# Exercise objective
Using the records below, transcribe word for word the stretch from the line that contains "destruct (Hin r0" through the line that contains "unfold scope_error, selected, in_scope, scopeIDForRole.", both end lines included, and nothing else.

# Records to process
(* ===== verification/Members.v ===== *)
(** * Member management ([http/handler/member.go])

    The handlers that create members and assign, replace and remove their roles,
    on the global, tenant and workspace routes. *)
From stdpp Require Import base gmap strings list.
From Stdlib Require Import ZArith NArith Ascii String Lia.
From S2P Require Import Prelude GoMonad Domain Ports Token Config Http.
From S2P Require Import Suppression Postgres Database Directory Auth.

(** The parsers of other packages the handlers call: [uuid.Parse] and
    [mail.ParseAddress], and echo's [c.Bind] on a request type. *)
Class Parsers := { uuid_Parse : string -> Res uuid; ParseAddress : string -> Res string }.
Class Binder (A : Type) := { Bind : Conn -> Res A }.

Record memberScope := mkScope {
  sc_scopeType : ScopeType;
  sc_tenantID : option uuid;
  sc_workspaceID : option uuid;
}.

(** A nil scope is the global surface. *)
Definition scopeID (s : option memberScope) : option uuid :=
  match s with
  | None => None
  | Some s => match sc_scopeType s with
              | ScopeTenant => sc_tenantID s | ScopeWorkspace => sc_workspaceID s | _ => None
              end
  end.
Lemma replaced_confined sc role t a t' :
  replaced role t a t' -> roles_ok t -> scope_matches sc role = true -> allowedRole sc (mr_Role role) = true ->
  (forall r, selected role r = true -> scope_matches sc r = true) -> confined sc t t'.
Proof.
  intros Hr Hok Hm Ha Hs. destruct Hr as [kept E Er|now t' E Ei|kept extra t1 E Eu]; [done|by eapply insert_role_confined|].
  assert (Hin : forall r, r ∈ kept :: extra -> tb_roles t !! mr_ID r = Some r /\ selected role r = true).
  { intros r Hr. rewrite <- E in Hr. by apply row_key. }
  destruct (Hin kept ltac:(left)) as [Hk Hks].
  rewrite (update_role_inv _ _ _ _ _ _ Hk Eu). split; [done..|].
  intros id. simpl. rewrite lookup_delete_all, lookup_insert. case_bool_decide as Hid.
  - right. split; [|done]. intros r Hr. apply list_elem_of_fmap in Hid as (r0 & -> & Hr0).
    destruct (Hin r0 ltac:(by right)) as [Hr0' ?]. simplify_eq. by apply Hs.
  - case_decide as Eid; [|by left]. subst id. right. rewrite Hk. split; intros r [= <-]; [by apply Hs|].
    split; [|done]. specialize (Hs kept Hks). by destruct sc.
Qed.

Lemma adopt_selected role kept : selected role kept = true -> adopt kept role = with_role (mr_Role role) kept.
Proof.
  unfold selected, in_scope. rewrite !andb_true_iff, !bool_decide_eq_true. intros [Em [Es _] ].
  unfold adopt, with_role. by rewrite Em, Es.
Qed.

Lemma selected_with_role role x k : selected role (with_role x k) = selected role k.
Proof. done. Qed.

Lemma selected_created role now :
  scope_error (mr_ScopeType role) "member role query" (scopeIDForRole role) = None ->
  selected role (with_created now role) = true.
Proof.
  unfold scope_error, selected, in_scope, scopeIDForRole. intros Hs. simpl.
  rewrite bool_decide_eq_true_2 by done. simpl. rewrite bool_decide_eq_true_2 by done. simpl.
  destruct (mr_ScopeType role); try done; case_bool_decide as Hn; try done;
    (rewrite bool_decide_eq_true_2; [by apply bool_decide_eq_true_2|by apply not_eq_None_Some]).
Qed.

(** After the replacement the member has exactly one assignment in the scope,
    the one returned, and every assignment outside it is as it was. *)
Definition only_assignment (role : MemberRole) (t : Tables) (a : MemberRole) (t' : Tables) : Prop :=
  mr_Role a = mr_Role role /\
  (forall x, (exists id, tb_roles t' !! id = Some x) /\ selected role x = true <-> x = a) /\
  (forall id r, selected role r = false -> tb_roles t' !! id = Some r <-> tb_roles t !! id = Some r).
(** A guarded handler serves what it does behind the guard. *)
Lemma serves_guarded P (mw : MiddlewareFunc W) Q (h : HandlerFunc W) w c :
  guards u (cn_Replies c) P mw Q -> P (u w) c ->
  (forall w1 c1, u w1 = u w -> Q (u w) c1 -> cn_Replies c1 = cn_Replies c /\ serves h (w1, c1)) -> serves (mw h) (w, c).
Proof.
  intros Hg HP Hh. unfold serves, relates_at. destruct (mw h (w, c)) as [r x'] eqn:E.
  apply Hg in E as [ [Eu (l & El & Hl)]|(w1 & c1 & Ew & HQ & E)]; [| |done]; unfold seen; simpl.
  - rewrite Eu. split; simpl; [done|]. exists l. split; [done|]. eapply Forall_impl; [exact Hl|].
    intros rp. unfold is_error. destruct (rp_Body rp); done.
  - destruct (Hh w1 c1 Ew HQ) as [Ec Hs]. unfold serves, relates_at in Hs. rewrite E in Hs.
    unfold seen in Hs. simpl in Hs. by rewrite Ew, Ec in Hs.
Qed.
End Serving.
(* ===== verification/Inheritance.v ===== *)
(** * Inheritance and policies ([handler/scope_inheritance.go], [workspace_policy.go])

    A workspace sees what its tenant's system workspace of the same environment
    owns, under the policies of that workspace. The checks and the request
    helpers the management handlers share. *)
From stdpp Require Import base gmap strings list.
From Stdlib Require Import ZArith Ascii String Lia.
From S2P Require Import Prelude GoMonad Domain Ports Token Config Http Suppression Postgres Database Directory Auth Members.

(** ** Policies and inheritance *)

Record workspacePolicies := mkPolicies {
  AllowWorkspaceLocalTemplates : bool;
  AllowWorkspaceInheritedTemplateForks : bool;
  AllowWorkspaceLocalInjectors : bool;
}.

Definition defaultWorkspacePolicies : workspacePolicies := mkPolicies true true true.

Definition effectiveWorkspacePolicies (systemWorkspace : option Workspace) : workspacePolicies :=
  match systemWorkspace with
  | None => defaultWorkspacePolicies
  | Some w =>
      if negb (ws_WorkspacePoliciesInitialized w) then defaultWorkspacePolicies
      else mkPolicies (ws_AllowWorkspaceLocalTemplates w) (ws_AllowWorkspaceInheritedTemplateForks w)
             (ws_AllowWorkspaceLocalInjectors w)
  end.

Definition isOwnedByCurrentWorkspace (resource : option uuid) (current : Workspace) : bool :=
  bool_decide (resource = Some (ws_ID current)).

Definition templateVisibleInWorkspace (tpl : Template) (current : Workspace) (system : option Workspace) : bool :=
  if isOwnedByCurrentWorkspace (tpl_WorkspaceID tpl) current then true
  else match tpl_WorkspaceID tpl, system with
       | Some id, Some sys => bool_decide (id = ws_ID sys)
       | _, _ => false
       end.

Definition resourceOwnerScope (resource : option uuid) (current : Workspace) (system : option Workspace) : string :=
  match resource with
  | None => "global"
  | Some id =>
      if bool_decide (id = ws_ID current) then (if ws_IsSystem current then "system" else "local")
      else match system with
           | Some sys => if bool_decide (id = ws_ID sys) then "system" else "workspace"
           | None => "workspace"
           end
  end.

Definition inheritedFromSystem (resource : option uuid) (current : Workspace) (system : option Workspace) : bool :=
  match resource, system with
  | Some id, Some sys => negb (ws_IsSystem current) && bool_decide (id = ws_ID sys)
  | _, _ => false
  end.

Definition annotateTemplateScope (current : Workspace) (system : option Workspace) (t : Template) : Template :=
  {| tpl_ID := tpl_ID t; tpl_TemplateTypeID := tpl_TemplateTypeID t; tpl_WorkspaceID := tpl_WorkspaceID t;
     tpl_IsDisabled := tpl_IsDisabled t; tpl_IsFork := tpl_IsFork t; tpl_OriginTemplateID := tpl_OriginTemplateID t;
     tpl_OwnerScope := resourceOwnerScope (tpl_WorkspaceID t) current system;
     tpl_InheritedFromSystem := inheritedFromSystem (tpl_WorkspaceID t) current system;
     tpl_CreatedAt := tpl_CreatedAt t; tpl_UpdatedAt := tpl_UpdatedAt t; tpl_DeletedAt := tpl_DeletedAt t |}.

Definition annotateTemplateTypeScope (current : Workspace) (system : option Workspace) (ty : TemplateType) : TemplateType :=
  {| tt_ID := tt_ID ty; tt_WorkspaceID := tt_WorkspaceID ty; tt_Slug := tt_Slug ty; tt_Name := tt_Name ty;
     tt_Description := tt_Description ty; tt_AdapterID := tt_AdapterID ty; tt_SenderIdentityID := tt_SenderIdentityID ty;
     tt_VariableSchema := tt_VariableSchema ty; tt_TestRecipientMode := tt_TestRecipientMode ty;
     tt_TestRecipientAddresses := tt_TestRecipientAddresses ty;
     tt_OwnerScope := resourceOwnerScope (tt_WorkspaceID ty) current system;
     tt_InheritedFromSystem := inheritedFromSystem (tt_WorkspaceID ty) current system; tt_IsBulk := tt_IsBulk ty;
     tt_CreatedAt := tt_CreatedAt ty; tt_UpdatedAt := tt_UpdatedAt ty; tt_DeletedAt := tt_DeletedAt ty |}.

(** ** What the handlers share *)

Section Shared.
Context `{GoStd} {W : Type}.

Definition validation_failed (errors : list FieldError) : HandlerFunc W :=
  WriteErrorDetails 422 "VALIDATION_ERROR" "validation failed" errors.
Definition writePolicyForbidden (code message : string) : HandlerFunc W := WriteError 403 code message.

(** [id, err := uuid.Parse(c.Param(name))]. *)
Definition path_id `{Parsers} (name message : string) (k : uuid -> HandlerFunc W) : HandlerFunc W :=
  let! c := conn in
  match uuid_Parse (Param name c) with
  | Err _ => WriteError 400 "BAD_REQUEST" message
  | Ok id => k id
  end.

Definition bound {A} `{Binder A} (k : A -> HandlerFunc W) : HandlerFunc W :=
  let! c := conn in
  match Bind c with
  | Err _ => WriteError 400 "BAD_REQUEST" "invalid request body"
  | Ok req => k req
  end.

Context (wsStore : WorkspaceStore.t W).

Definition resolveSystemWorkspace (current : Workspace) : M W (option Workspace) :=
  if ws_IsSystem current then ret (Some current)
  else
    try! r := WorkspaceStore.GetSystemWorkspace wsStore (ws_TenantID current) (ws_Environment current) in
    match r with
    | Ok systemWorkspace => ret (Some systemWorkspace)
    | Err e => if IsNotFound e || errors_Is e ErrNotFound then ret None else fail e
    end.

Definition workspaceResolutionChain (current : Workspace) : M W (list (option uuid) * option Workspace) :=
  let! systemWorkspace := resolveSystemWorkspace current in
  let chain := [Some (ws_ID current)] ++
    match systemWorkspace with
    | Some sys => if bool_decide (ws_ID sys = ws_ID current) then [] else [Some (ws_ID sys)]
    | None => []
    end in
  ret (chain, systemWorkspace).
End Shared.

# Expected output
    destruct (Hin r0 ltac:(by right)) as [Hr0' ?]. simplify_eq. by apply Hs.
  - case_decide as Eid; [|by left]. subst id. right. rewrite Hk. split; intros r [= <-]; [by apply Hs|].
    split; [|done]. specialize (Hs kept Hks). by destruct sc.
Qed.

Lemma adopt_selected role kept : selected role kept = true -> adopt kept role = with_role (mr_Role role) kept.
Proof.
  unfold selected, in_scope. rewrite !andb_true_iff, !bool_decide_eq_true. intros [Em [Es _] ].
  unfold adopt, with_role. by rewrite Em, Es.
Qed.

Lemma selected_with_role role x k : selected role (with_role x k) = selected role k.
Proof. done. Qed.

Lemma selected_created role now :
  scope_error (mr_ScopeType role) "member role query" (scopeIDForRole role) = None ->
  selected role (with_created now role) = true.
Proof.
  unfold scope_error, selected, in_scope, scopeIDForRole. intros Hs. simpl.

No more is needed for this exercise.